The starting point is the webserver based on an EC2 instance. When a user starts with step one and submits a new video, it will be stored in a S3 bucket (a cloud storage resource). The content of the upload form (title, video name, and quality settings) is saved via RDS in an SQL database. A new job for preprocessing is submitted to Batch which launches a new EC2 instance. The EC2 instance pulls its Docker image from ECR, retrieves the content of the upload form from RDS, and fetches the video from the S3 bucket. When the preprocessing is finished, the extracted and filtered frames of the video are stored in the S3 bucket. Once the user reaches step three and starts the 3D reconstruction, the same procedure with Batch repeats with a job for 3D reconstruction. All content on the S3 bucket can be publicly accessed via unique links.

5.1 Implementation

The proposed concept was implemented by mainly using the AWS Free Tier, which offers a selection of services for free under certain conditions. The webserver and web interface were hosted on the t2.micro general purpose instance which offers 1 vCPU core, 1 GB of memory and 30 GB of general purpose SSD (“gp2”). The back-end of the web interface was supported by MariaDB hosted via RDS on a separate t2.micro instance with 20 GB of free tier storage. The database could be manually set up on the same compute instance as the web interface but for the sake of simplicity and scalability the database is hosted via RDS. The S3 bucket was configured to be publicly accessible via URLs. Uploaded videos are stored in the root of the bucket with the naming pattern “video_<job-id>.<extension>”, extracted frames are stored in the path “/Extracted/*”, and results of 3D reconstructions are stored in “/Results/*”. The compute environment of Batch was configured to use accelerated compute instances of the instance family g4dn. All instances of this family provision at least one Nvidia GPU with different dimensions of vCPU cores, memory, and storage space. Lastly, the Docker images, which are utilized by Batch, and contain the runtime environment for preprocessing and 3D reconstruction are stored on ECR. No special configurations were made to VPC as AWS automatically created the relevant configuration.

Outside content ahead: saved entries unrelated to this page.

Lemma pm_entry_wp s : l_a20 s = true -> at_row s 22 -> bytes_at (l_mem s) ELF_BASE file -> table (l_mem s) es ->
  wpe (pm_entry mboot_name) s
    (fun r s' => elf_valid file = true /\ r = (0x2BADB002, MBOOT_INFO, e_entry file) /\ handed_over file es s')
    (fun e _ => e = Halted /\ elf_valid file = false).
Proof.
  intros Ha Hrow Hb Ht. unfold pm_entry. apply wp_bind, pm_put_wp; [done|lia|cbn; lia|]. intros s1 [M1 V1 A1].
  assert (bytes_at (l_mem s1) ELF_BASE file) as Hb1.
  { eapply bytes_at_same; [exact Hb|]. intros p Hp. apply M1. unfold ELF_BASE in Hp. lia. }
  assert (table (l_mem s1) es) as Ht1 by (eapply table_same; [done|exact Ht|]; intros p Hp; apply M1; lia).
  apply wp_bind. eapply wp_weaken; [apply (elf_load_wp file s1 22)| |].
  - intros Hv. by apply Hok.
  - done.
  - by rewrite A1.
  - unfold at_row. by rewrite V1.
  - lia.
  - exact Hb1.
  - intros [] s2 (Hv & [El Em Ea] & Hr2). destruct (Hok Hv) as [Heok Hap].
    assert (table (l_mem s2) es) as Ht2.
    { eapply table_same; [done|exact Ht1|]. intros p Hp. rewrite Em by lia. apply load_segments_low; [apply Heok|lia]. }
    apply wp_bind. eapply pm_print_line_wp; [done|exact Hr2|lia|cbn; lia|]. intros s3 [M3 V3 A3].
    assert (table (l_mem s3) es) as Ht3 by (eapply table_same; [done|exact Ht2|]; intros p Hp; apply M3; lia).
    apply wp_bind, (build_multiboot_wp mboot_name s3 es); [done|done|by rewrite A3|done|].
    intros s4 Hi V4 A4 M4. apply wp_bind. eapply (pm_print_line_wp _ _ 24); [done| |lia|cbn; lia|].
    { unfold at_row. rewrite V4, V3. by vars. }
    intros s5 [M5 V5 A5]. repeat lstep. split; [done|]. split.
    { rewrite V5. vars. rewrite V4, V3. vars. by rewrite El. }
    split.
    + eapply mb_info_same; [done|exact Hi|]. intros p Hp. apply M5. lia.
    + intros h Hh Hty. assert (segment_ok file h) as Hsh by (pose proof (eo_segments _ Heok) as Hf; rewrite Forall_forall in Hf; by apply Hf).
      eapply bytes_at_same; [apply (segments_loaded file Heok (phdrs file) (l_mem s1)); [apply Heok|by apply phdrs_sized|done|exact Hh|done]|].
      destruct (Hsh Hty) as (_ & Hpa & _). intros p Hp. rewrite M5, M4 by lia. cbn [set_var l_mem] in M3. rewrite M3 by lia.
      apply Em. lia.
  - intros e s2 (Hv & -> & _). done.
Qed.
End Pm.

(** ** Stage 2 *)

Section Stage2.
Context (B : bios) (mboot_name drive : Z) (d : disk) (g : geom) (es : list e820_entry) (entry cs : list Z).

(** What stage 2 finds: a keyboard controller that answers, a BIOS that lists [es] and reads the
    disk, and a volume on it with the kernel's file in the chain [cs]. *)
Record bootable : Prop := {
  ba_kbd : kbd_ready B;
  ba_map : lists B es /\ (length es <= 170)%nat;
  ba_disk : serves B drive d /\ volume d g;
  ba_entry : dir_find (root_dir d g) = Some entry /\ lle 2 entry 0x1A <> 0;
  ba_chain : chain (fat_of d g) (lle 2 entry 0x1A) cs /\ Forall (cluster_ok d g) cs;
  ba_size : cluster_size g * Z.of_nat (length cs) <= 0x7F000;
  ba_elf : elf_valid (file_bytes d g cs) = true -> elf_ok (file_bytes d g cs) /\ ForallOrdPairs apart (phdrs (file_bytes d g cs));
}.

Lemma file_length : bootable -> (52 <= length (file_bytes d g cs))%nat /\ Z.of_nat (length (file_bytes d g cs)) <= 0x7F000.
Proof.
  intros [_ _ [_ Hv] _ [Hch Hcs] Hsz _]. pose proof (length_file d g Hv cs Hcs) as Hl.
  pose proof (v_spc d g Hv) as Hspc. assert (0 < length cs)%nat by (destruct Hch; cbn; lia).
  unfold cluster_size in *. split; [|lia]. nia.
Qed.

Lemma stage2_wp s : bootable -> at_row s 22 ->
  wpe (stage2_start B mboot_name drive) s
    (fun r s' => elf_valid (file_bytes d g cs) = true /\ r = (0x2BADB002, MBOOT_INFO, e_entry (file_bytes d g cs)) /\
                 handed_over (file_bytes d g cs) (filter nonempty es) s')
    (fun e s' => e = Halted /\ (l_a20 s' = false \/ elf_valid (file_bytes d g cs) = false)).
Proof.
  intros Hba Hrow. destruct (file_length Hba) as [Hfl Hfs]. destruct Hba as [Hk [Hls Hes] [Hsv Hv] [Hf Hf0] [Hch Hcs] Hsz Helf].
  assert (length (filter nonempty es) <= 170)%nat as Hes' by (etransitivity; [apply length_filter|done]).
  assert (Forall entry64 (filter nonempty es)) as H64 .
  { apply Forall_forall. intros e [_ He]%list_elem_of_filter. destruct Hls as (_ & H & _). rewrite Forall_forall in H. by apply H. }
  unfold stage2_start. apply wp_bind, wp_wrv, wp_bind, banner_wp. intros s1 [o1 ->].
  apply wp_bind, (open_a20_wp B Hk); [|intros s' Ha; split; [done|by left]].
  intros s2 [M2 V2] A2. apply wp_bind, (detect_memory_wp B s2 es); [done|done|done|]. intros s3 [T3 M3 V3 A3].
  apply wp_bind, print_string_wp. intros s4 [o4 ->]. apply wp_bind, print_memory_map_wp; [done|]. intros s5 [o5 ->].
  apply wp_bind, (load_kernel_wp B drive d g entry cs Hsv Hv Hf Hf0 Hch Hcs Hsz); [done| |].
  { cbn [l_var]. rewrite V3, V2. cbn [l_var]. by vars. }
  intros s6 [F6 M6 G6 A6]. apply wp_bind, print_string_wp. intros s7 [o7 ->].
  eapply wp_weaken; [apply (pm_entry_wp mboot_name (file_bytes d g cs) (filter nonempty es) Hes' H64 Helf Hfl Hfs)| |].
  - done.
  - unfold at_row in *. cbn [l_var] in *. rewrite G6, V3, V2. cbn [l_var]. by vars.
  - exact F6.
  - eapply table_same; [done|exact T3|]. intros p Hp. apply M6. lia.
  - done.
  - intros e s8 [-> Hv8]. split; [done|by right].
Qed.
End Stage2.

(** ** The kernel's view *)

(** An entry as [pmm_init] reads it. *)
Definition kernel_entry_of (e : e820_entry) : mmap_entry := MmapEntry 20 (x_base e) (x_length e) (x_type e).

Section KernelView.
Context {L : Layout} {LOk : LayoutOk L}.

Lemma boot_ram_low m p : p < 0x100000 -> ld8 (boot_ram m) p = ld8 m p.
Proof.
  intros Hp. pose proof lo_bpd_range as H1. pose proof lo_bpt_range as H2. unfold boot_ram, boot_pd, boot_pt in *.
  assert (forall m a v, 0x100000 <= a -> ld8 (st32 m a v) p = ld8 m p) as Hst.
  { intros m' a v Ha. unfold st32. rewrite !ld8_st8, !decide_False by lia. done. }
  assert (forall n m a f, 0x100000 <= a -> ld8 (fill_words n a f m) p = ld8 m p) as Hfill.
  { induction n as [|n IH]; intros m' a f Ha; cbn [fill_words]; [done|]. rewrite Hst by lia. by apply IH. }
  rewrite !Hst, !Hfill by lia. done.
Qed.

(** Below 1 MB the kernel reads what the loader stored. *)
Lemma vread_low m dev a : 0 <= a -> a + 4 <= 0x100000 -> vread (boot_machine m dev) a = Some (le 4 m a).
Proof.
  intros H0 H1. assert (forall b, 0 <= b < 0x100000 -> translate (boot_machine m dev) b = Some b) as Ht.
  { intros b Hb. rewrite boot_translate by (unfold is32; lia). unfold boot_map. by rewrite decide_True by lia. }
  unfold vread, translate4. rewrite !u32_small by (unfold is32; lia). rewrite !Ht by lia.
  cbn [ram boot_machine]. rewrite !boot_ram_low by lia. f_equal. cbn [le].
  replace (a + 2) with (a + 1 + 1) by lia. replace (a + 3) with (a + 1 + 1 + 1) by lia. lia.
Qed.

(** What the loader built is what [pmm_init] expects. *)
Lemma handed_boot_info m es dev : mb_info m es -> (length es <= 170)%nat ->
  boot_info (boot_machine m dev) MBOOT_INFO (kernel_entry_of <$> es).
Proof.
  intros [I1 _ _ I4 I5 _ I6] Hl. exists 0x241, MBOOT_MMAP, (24 * Z.of_nat (length es)). unfold MBOOT_INFO, MBOOT_MMAP in *.
  rewrite !u32_small by (unfold is32; lia). rewrite !vread_low, I1, I4, I5 by lia.
  split; [unfold is32; lia|]. split; [done|]. split; [done|]. split; [done|]. split; [done|].
  assert (forall k, (k <= length es)%nat ->
    mmap_at (boot_machine m dev) (0x5100 + 24 * Z.of_nat (length es - k)) (0x5100 + 24 * Z.of_nat (length es))
      (kernel_entry_of <$> drop (length es - k) es)) as H.
  { induction k as [|k IH]; intros Hk; [rewrite Nat.sub_0_r, drop_all; cbn; lia|].
    destruct (lookup_lt_is_Some_2 es (length es - S k) ltac:(lia)) as [e He].
    rewrite (drop_S _ e) by done. replace (S (length es - S k)) with (length es - k)%nat by lia. cbn [fmap list_fmap mmap_at].
    specialize (IH ltac:(lia)). destruct (I6 _ _ He) as (E1 & E2 & _ & E4 & _ & E6). unfold MBOOT_MMAP in *.
    set (a := 0x5100 + 24 * Z.of_nat (length es - S k)) in *. cbn [e_size kernel_entry_of].
    split; [lia|]. split.
    - unfold entry_at. rewrite (u32_small (a + 4)), (u32_small (a + 12)), (u32_small (a + 20)) by (unfold is32; lia).
      rewrite !vread_low, E1, E2, E4, E6 by lia. done.
    - split; [lia|]. split; [unfold is32; lia|]. replace (a + 20 + 4) with (0x5100 + 24 * Z.of_nat (length es - k)) by lia. exact IH. }
  specialize (H (length es) ltac:(lia)). by rewrite Nat.sub_diag in H.
Qed.
End KernelView.

Section Entering.
Context {L : Layout} {LOk : LayoutOk L}.

(** The kernel when [kernel_main] is called on the machine [h]: its statics are zero, and the
    serial port gets ready now and then. *)
Record entering (h : machine) (k : kernel) : Prop := {
  en_machine : g_hw (h_g (hs (k_o k))) = h;
  en_serial : responsive h;
  en_frames : pristine (g_p (h_g (hs (k_o k))));
  en_heap : total_allocated (hs (k_o k)) = 0 /\ first_block (hs (k_o k)) = 0;
  en_regions : length (region_pool (o_v (k_o k))) = 256%nat /\ region_pool_used (o_v (k_o k)) = 0;
  en_table : table_ok (k_o k);
  en_cells : length (k_cells k) = 2000%nat;
  en_gdt : length (k_gdt k) = 3%nat;
  en_idt : length (k_idt k) = 256%nat;
  en_handlers : length (k_handlers k) = 256%nat;
}.

Lemma entering_entry m es dev k : mb_info m es -> (length es <= 170)%nat ->
  Forall entry_ok (kernel_entry_of <$> es) -> map_disjoint free_limit (kernel_entry_of <$> es) ->
  entering (boot_machine m dev) k -> at_entry MBOOT_INFO (kernel_entry_of <$> es) k.
Proof.
  intros Hi Hl Hok Hd [Em Hse Hp Hh Hr Ht Hc Hg Hid Hha].
  split; try done; [|change (responsive (g_hw (h_g (hs (k_o k))))); by rewrite Em]. split; [done| | |done|done].
  - exists boot_pd. rewrite Em. apply boot_boot_ok.
  - rewrite Em. by apply handed_boot_info.
Qed.
End Entering.

(** ** Claims on the loader *)

(** C10: stage 2 hands the machine over as the kernel's boot code expects it.  The BIOS lists
    a memory map and reads a disk with a FAT16 volume whose root directory has TUPLEOS.BIN:
    the loader finds the file, follows its chain of clusters, loads every PT_LOAD segment
    with its zero-filled rest, and jumps to the entry point with the multiboot magic in EAX
    and, in EBX, the address of a [multiboot_info_t] that describes the map without its empty
    entries and whose other fields are zero, up to the address of the loader's name.  It
    stops only when the A20 gate stays closed or the file is no ELF executable for i386. *)
Theorem stage2_hands_over B mboot_name drive d g es entry cs s :
  bootable B drive d g es entry cs -> at_row s 22 ->
  wpe (stage2_start B mboot_name drive) s
    (fun r s' => elf_valid (file_bytes d g cs) = true /\ r = (0x2BADB002, MBOOT_INFO, e_entry (file_bytes d g cs)) /\
                 handed_over (file_bytes d g cs) (filter nonempty es) s' /\
                 exists name, multiboot_at (l_mem s') MBOOT_INFO = handed_struct (filter nonempty es) name)
    (fun e s' => e = Halted /\ (l_a20 s' = false \/ elf_valid (file_bytes d g cs) = false)).
Proof.
  intros Hb Hrow. eapply wp_mono; [exact (stage2_wp B mboot_name drive d g es entry cs s Hb Hrow)|]. intros r s' (Hv & -> & Ho).
  split; [done|]. split; [done|]. split; [done|]. eexists. apply multiboot_struct, Ho.
Qed.

(** C23: [detect_memory] fills the table with exactly the entries of E820 that are not empty;
    where E820 is missing, with low memory and one range above 1 MB of the size E801
    reports; where both are, with nothing.  It writes nowhere else. *)
Theorem detect_memory_exact B s : l_a20 s = true ->
  (forall es, lists B es -> (length es <= 170)%nat ->
     wp (detect_memory B) s (fun _ s' => filling s (filter nonempty es) s')) /\
  (e820_missing B (l_calls s) ->
     wp (detect_memory B) s (fun _ s' => match e801 B (S (l_calls s)) with
       | Some (ax, bx, cx, dx) => filling s (e801_entries ax bx cx dx) s'
       | None => filling s [] s'
       end)).
Proof.
  intros Ha. split.
  - intros es Hls Hl. by apply (detect_memory_wp B s es).
  - intros Hm. apply detect_e801_wp; [done|done|]. intros s'. by destruct (e801 B (S (l_calls s))) as [[[[? ?] ?] ?]|].
Qed.

(** C24: entered with DS = 0, stage 1 makes up to three attempts to read stage 2, with a reset
    after a failure.  It jumps to 0x7E00 with the drive in DL exactly when the first attempt
    that succeeds has read 32 sectors, whose bytes are then at 0x7E00; it stops with a message
    when all three fail or the first that succeeds is short. *)
Theorem stage1_loads B off drive s : chs_bounded B ->
  wpe (stage1 B off 0 drive) s
    (fun r s' => r = (STAGE2_ADDR, drive) /\ stage2_read B s drive s' /\ same_off STAGE2_ADDR 16384 (l_mem s) (l_mem s'))
    (fun e _ => e = Halted /\ stage1_gave_up B s drive).
Proof. apply stage1_wp. Qed.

Both types of jobs, preprocessing and 3D reconstruction, are handled by Batch, and, therefore, a Docker image is required for each. AliceVision offers a KeyframeSelection node which can extract frames from videos and optionally filter them by the amount of blur and “spatial distance”. While AliceVision includes a frame extraction module, it was replaced by a custom solution due to its empirically determined unreliability. The preprocessing consists of a Python script that handles frame extraction via FFmpeg, blur detection via CPBD (Narvekar and Karam (2011)), and keyframe selection via feature matching with ORB (Rublee et al. (2011)). The Docker image was built on the “python:3.9” image and supplemented with the required dependencies of the Python script. The Docker image for 3D reconstruction contains AliceVision v2.3.0 and was built using the instructions in the official AliceVision GitHub repository. It is based on the image “nvidia/cuda:11.2.0-devel-ubuntu20.04” for Nvidia CUDA support. Additionally, a Python script was supplemented which handles the configuration and execution of the AliceVision nodes. The docker image is available under https://hub.docker.com/repository/docker/mrlabcoburg/alicevision.

5.2 Cost Evaluation

The 3D reconstruction is outsourced to EC2 of the Amazon Web Services. Usage of EC2 is billed on a per use basis and the price depends on the type of instance and its hardware specifications. 3D reconstructions need to be computed on accelerated compute instances, i.e., instances with GPUs which fall in a higher price range. The computation time depends heavily on the hardware, resolution of the images, quality of the images, and quality settings of AliceVision. The number of images also have a great influence which again depend on the preprocessing and its parameters. The primary goal of this evaluation was to get an estimate on the likely costs of running a 3D reconstruction via AWS.

For the evaluation, a video was recorded showing a 360° walk-around of a statue of an eagle as seen in Figure 6. The preprocessing step was omitted in all tests to get a predictable number of extracted images, and to focus on the core 3D reconstruction steps. The video has a duration of ca. 24 s and was converted to four different variations: 1) 4 K with 2 frames per second (fps) resulting in 51 frames, 2) 4 K with 1 fps resulting in 26 frames, 3) Full-HD with 2 fps resulting in 51 frames, and 4) Full-HD with 1 fps resulting in 26 frames. A 3D reconstruction was started with all four variations on “high” quality settings. The computation was handled by a g4dn.xlarge compute instance with 4 vCPU cores, 16 GB of RAM, 125 GB of SSD storage, and 1 Nvidia Tesla T4 GPU. At the time of this evaluation the price for this instance type running Linux amounted to 0.658 USD per hour.

FIGURE 6

FIGURE 6. Selected frames of the video used for the cost evaluation.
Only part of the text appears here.